Precarious work conditions made worse by climate change
“Garment workers repeatedly told us they don’t have the voice to be able to raise these concerns with major brands,” Parsons says.
“Factories are not being supported to support workers who are facing an increasing level of environmental risk,” Parsons adds. According to the research, in 78% of cases where a flood stops or partially stops production, garment workers lose money. On average, they lose something like 50 to 80 percent of their wages on those days.
The complexity of supply chains, where large brands buy from local factories and do not see these workers as their own employees, complicates the issue of accountability, while discussions around sustainability tend to not include environmental impacts on workers’ ability to make ends meet.
In 2019, the International Labour Organisation (ILO) estimated that, by the next decade, heat stress will be responsible for the loss of more than two percent of working hours worldwide every year – the equivalent of millions of jobs lost either because it is impossible to work or because workers are forced to work at a slower pace. Such productivity losses, the report notes, are particularly high in regions and sectors where informal work is common, further exposing already vulnerable workers.
A 2018 report published by Cambodia’s National Council for Sustainable Development and looking at the economic impact of climate change on the Cambodian economy found that reduced labour productivity will have the largest impact, accounting for 57 percent of all “loss and damage” – in UN climate negotiations jargon, this refers to climate-related economic losses that go beyond a country’s ability to adapt. While it affects all sectors, it is much higher in manufacturing and construction, according to the report.

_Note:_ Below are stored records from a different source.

(** ** The training loop, step by step *)

Lemma report_step_summaries (self : Trainer) (v : step_values) (w : world) :
  ∃ w1, report_step self v w = (w1, Ok ())
        ∧ w_summaries w1 = w_summaries w ++ step_summaries v
        ∧ length (w_log w1) = S (length (w_log w)).
Proof.
  unfold report_step, bind, logging_info, log, add_summary, step_summaries.
  destruct w as [g f d c mg cm st ss lg sv su wr sf]. cbn.
  eexists. split; [reflexivity |]. cbn.
  split; [by rewrite <- !app_assoc | rewrite length_app; cbn; lia].
Qed.

(** X6: a replica that is not the master trains silently: whatever the
    stop requests and the session calls, its training loop leaves the
    world as it found it (no log line, no summary, no file). *)
Theorem worker_trains_silently (self : Trainer) (should_stop : nat → bool)
    (steps : list step_event) :
  self_is_master self = false →
  ∀ (done : nat) (w : world),
    fst (training_loop self should_stop done steps w) = w.
Proof.
  intros Hm. induction steps as [| [v | e] steps IH]; intros i w; cbn;
    destruct (should_stop i); try reflexivity.
  rewrite Hm. unfold bind at 1. cbn. apply IH.
Qed.

Lemma worker_trains_silently_witness :
  self_is_master sample_worker = false
  ∧ fst (training_loop sample_worker (w_should_stop sample_world) 0
           (w_steps sample_world) sample_world) = sample_world.
Proof.
  split; [reflexivity |].
  apply (worker_trains_silently sample_worker (w_should_stop sample_world)
           (w_steps sample_world) eq_refl 0%nat sample_world).
Defined.

(** X7: the master reports every step it gets values for: after its
    training loop the summaries are those of before followed by the four
    summaries of each executed step in order, tagged Hit@1, Perr, GAP and
    Examples/Second at the global step of the step, and the log has one
    more line per executed step. *)
Theorem master_reports_every_step (self : Trainer) (should_stop : nat → bool)
    (steps : list step_event) :
  self_is_master self = true →
  ∀ (done : nat) (w : world),
    let w' := fst (training_loop self should_stop done steps w) in
    w_summaries w'
    = w_summaries w ++ flat_map step_summaries (executed should_stop done steps)
    ∧ length (w_log w')
      = (length (w_log w) + length (executed should_stop done steps))%nat.
Proof.
  intros Hm. induction steps as [| [v | e] steps IH]; intros i w; cbn;
    destruct (should_stop i); cbn; rewrite ?app_nil_r, ?Nat.add_0_r;
    try (split; reflexivity).
  rewrite Hm.
  destruct (report_step_summaries self v w) as (w1 & Hr & Hs & Hl).
  rewrite (bind_ok _ _ _ _ _ Hr).
  destruct (IH (S i) w1) as [IHs IHl]. cbn zeta in IHs, IHl.
  rewrite IHs, IHl, Hs, Hl. split; [by rewrite <- app_assoc | lia].
Qed.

“In Cambodia, there is very little in terms of regulatory requirements,” Karolien Casaer, a Cambodia expert at the Global Green Growth Institute (GGGI), an intergovernmental organisation working in more than 40 countries around the world, told TRT World.
“The main reason why a factory would be interested in investing in cleaner solutions is because they think it makes them more competitive,” Casaer explained, adding: “Which it often does, but a lot of it depends on what happens in other countries.” For instance, companies may be wary of investing in Myanmar over human rights concerns, but Cambodia’s recent pivot to coal power has raised eyebrows among international brands looking to “green” their image. Cambodia also has a policy of regularly raising the official minimum wage, which could in the long run drive brands to invest elsewhere, pushing Cambodian subcontractors to seek other ways to make their factories more competitive.
“The brands are driving the agenda for change are, at the same time, also part of the problem,” Casaer said. Offering thin margins on the products and short-term buying contracts triggers, as is well known, what can only be described as a race to the bottom when it comes to wage and factory conditions – including ventilation and other measures that could be used to mitigate the risk of extreme heat – or making sure that the risk arising from environmental factors that cause factory closures does not fall on the shoulders of the workers themselves.
“Factories that have workers on these very short-term, three-month rolling contracts don't need to invest in their workers,” Parsons said, continuing, “they don't need to invest in workers’ health or in the environment that workers are working in because they can just get new ones.”
“All the while, the garment industry is making so many positive noises about sustainability and being ‘green’ and cutting carbon emissions, about mitigating their impact on the environment,” Parsons said.
“At the same time, it's going in the opposite direction in terms of garment workers' economic security.”